5 tipos de Fake News - 2/5) A narrativa

Uma forma sutil de "Fake News" é, a partir de fatos verídicos, contar a história de um jeito - criar uma narrativa - que leve as pessoas a imaginar o que aconteceu de acordo com os interesses de quem está contando a história. Embora os fatos propriamente ditos possam não ser fake-falsos, a tentativa de direcionar as opiniões sobre eles coloca algumas narrativas dentro do fenômeno geral de Fake News.
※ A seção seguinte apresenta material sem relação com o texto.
(** *** [re]: a backtracking matcher for the constructs the two patterns use *)

Inductive regex :=
| Eps                                 (* the empty pattern *)
| Bol                                 (* ^ *)
| Eol                                 (* $ *)
| Chr (c : char)                      (* a literal character *)
| Dot                                 (* . *)
| Seq (r1 r2 : regex)
| Opt (r : regex)                     (* r? *)
| Plus (r : regex)                    (* r+ *)
| PlusLazy (r : regex)                (* r+? *)
| Group (name : string) (r : regex).  (* (?P<name>r) *)
Arguments Chr c%_N.

Definition groups := list (string * str).

(** A matcher reads from a position: [pos] counts the characters consumed
    so far, [s] is what is left, [gs] the groups closed so far, and the
    continuation is the rest of the pattern. *)
Definition kont (A : Type) := nat -> str -> groups -> option A.
Definition matcher (A : Type) := nat -> str -> groups -> kont A -> option A.

(** [r+]: after a round of [body] the engine first tries another round and
    falls back to the rest of the pattern.  A round consumes a character,
    so [n] rounds are enough for [n] characters. *)
Fixpoint greedy {A} (body : matcher A) (n : nat) (k : kont A)
    (pos : nat) (s : str) (gs : groups) : option A :=
  match n with
  | O => None
  | S n' =>
      body pos s gs (fun p' s' gs' =>
        match greedy body n' k p' s' gs' with
        | Some a => Some a
        | None => k p' s' gs'
        end)
  end.

(** [r+?]: after a round of [body] the engine first tries the rest of the
    pattern and falls back to another round. *)
Fixpoint lazy {A} (body : matcher A) (n : nat) (k : kont A)
    (pos : nat) (s : str) (gs : groups) : option A :=
  match n with
  | O => None
  | S n' =>
      body pos s gs (fun p' s' gs' =>
        match k p' s' gs' with
        | Some a => Some a
        | None => lazy body n' k p' s' gs'
        end)
  end.

Fixpoint rmatch {A} (r : regex) : matcher A :=
  fun pos s gs k =>
  match r with
  | Eps => k pos s gs
  | Bol => if Nat.eqb pos 0 then k pos s gs else None
  | Eol =>
      match s with
      | [] => k pos s gs
      | [c] => if N.eqb c 0x0A then k pos s gs else None
      | _ => None
      end
  | Chr c =>
      match s with
      | x :: s' => if N.eqb x c then k (S pos) s' gs else None
      | [] => None
      end
  | Dot =>
      match s with
      | x :: s' => if N.eqb x 0x0A then None else k (S pos) s' gs
      | [] => None
      end
  | Seq r1 r2 =>
      rmatch r1 pos s gs (fun p' s' gs' => rmatch r2 p' s' gs' k)
  | Opt r1 =>
      match rmatch r1 pos s gs k with
      | Some a => Some a
      | None => k pos s gs
      end
  | Plus r1 => greedy (rmatch r1) (S (length s)) k pos s gs
  | PlusLazy r1 => lazy (rmatch r1) (S (length s)) k pos s gs
  | Group name r1 =>
      rmatch r1 pos s gs (fun p' s' gs' =>
        k p' s' ((name, firstn (p' - pos) s) :: gs'))
  end.

(** A literal string inside a pattern. *)
Fixpoint Str (s : str) (r : regex) : regex :=
  match s with
  | [] => r
  | c :: s' => Seq (Chr c) (Str s' r)
  end.

(** [pattern.match(s)]: the groups of the match, if there is one. *)
Definition re_match (r : regex) (s : str) : option groups :=
  rmatch r 0%nat s [] (fun _ _ gs => Some gs).

(** [m.group(name)]; [None] when the group took no part in the match. *)
Fixpoint group (gs : groups) (name : string) : option str :=
  match gs with
  | [] => None
  | (n, v) :: gs' => if String.eqb n name then Some v else group gs' name
  end.

(** *** What is taken as given: the Unicode character database behind
    [str.isspace] and [unicodedata], and the UTF-8 decoder. *)

Class Library := {
  isspace : char -> bool;                     (* ch.isspace() *)
  unicodedata_category : char -> str;         (* unicodedata.category(ch) *)
  unicodedata_name : char -> option str;      (* unicodedata.name(ch), if any *)
  decode_utf8_replace : list byte -> str      (* data.decode("utf-8", errors="replace") *)
}.

(** [s.strip()] *)
Definition strip `{Library} (s : str) : str := strip_with isspace s.

End Py.

Import Py.

(** ** The script *)

Definition ALLOWED_WHITESPACE : str := [0x20; 0x09; 0x0A; 0x0D]%N.

Definition VARIATION_SELECTOR_RANGES : list (Z * Z) :=
  [ (0xFE00, 0xFE0F);      (* Variation Selectors (VS1..VS16) *)
    (0xE0100, 0xE01EF) ].  (* Variation Selectors Supplement (VS17..VS256) *)

Record Finding := {
  path : str;
  line : Z;
  col : Z;
  codepoint : Z;
  name : str;
  category : str;
  rendered_line : str
}.

Definition _is_in_variation_selector_range (codepoint : Z) : bool :=
  existsb (fun '(start, stop) => (start <=? codepoint) && (codepoint <=? stop))
          VARIATION_SELECTOR_RANGES.

Definition _render_line (line : str) (max_len : Z) : str :=
  let rendered := unicode_escape line in
  if Z.of_nat (length rendered) >? max_len
  then slice_to rendered (max_len - 3) ++ lit "..."
  else rendered.

(** [max_len: int = 240] *)
Definition default_max_len : Z := 240.

Definition _is_probably_binary (data : list byte) : result bool :=
  if existsb (fun b => N.eqb (Byte.to_N b) 0) data then Ok true
  else
    let sample := firstn 4096 data in
    match sample with
    | [] => Ok false
    | _ :: _ =>
        let nontext :=
          Z.of_nat (length (filter (fun b =>
            let b := Z.of_N (Byte.to_N b) in
            (b <? 9) || ((13 <? b) && (b <? 32)) || (b =? 127)) sample)) in
        q <- truediv nontext (Z.of_nat (length sample)) ;;
        Ok (PrimFloat.ltb float_0_3 q)
    end.

(** The pattern [^diff --git (?P<old>.+?) (?P<new>.+)$]. *)
Definition _DIFF_HEADER_RE : regex :=
  Seq Bol (Str (lit "diff --git ")
    (Seq (Group "old" (PlusLazy Dot))
      (Seq (Chr 0x20) (Seq (Group "new" (Plus Dot)) Eol)))).

(** The pattern, as the raw string spells it, is
    [^@@ -\\d+(?:,\\d+)? \\+(?P<start>\\d+)(?:,(?P<count>\\d+))? @@]:
    each [\\] is an escaped backslash, so [\\d+] is a backslash followed by
    one or more letters [d], and [\\+] is one or more backslashes. *)
Definition backslash_d_plus : regex := Seq (Chr 92) (Plus (Chr 100)).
Inventar um fato que não aconteceu, uma mentira e publicar na Internet - como descrevemos no primeiro post desta série - é uma forma mais simplista de agir e mais fácil de ser percebida ou checada do que a Fake de narrativa, que vamos descrever a seguir.

A arte de construir uma história
A Fake News de narrativa se manifesta basicamente de duas formas, normalmente usadas em conjunto. Primeiro com uma cuidadosa escolha de partes da verdade: se alguém contar só as coisas ruins que você fez na vida - as pisadas na bola, os enganos, as decisões questionáveis, aquelas vezes que você perdeu a cabeça - o ouvinte vai ficar com uma péssima opinião a seu respeito. Se se contar só as coisas boas - realizações profissionais ou pessoais - a opinião do ouvinte será outra, embora nos dois casos só se conte fatos reais. Essa curadoria tendenciosa pode ser feita contra (ou a favor) de pessoas físicas ou jurídicas e instituições públicas ou privadas.

Segundo, uma cuidadosa escolha das palavras com que se vai descrever a verdade que está sendo contada: se eu disser que você "deu um tapinha no bumbum do seu filho sapeca" parece uma coisa, se eu disser que você "foi violento com uma criança indefesa" parece outra.

A verdade na mesa de edição
A Fake News de narrativa talvez seja a forma mais comum de se tentar manipular uma audiência e não é uma novidade da Internet. Embelezar ou enfeiar os fatos acontece desde que os homens da caverna contavam histórias em volta da fogueira. Porém, a Internet acrescentou alguns graus de perniciosidade a essa prática: é muito fácil qualquer pessoa editar um vídeo ou texto real para uma versão mais adequada à uma narrativa.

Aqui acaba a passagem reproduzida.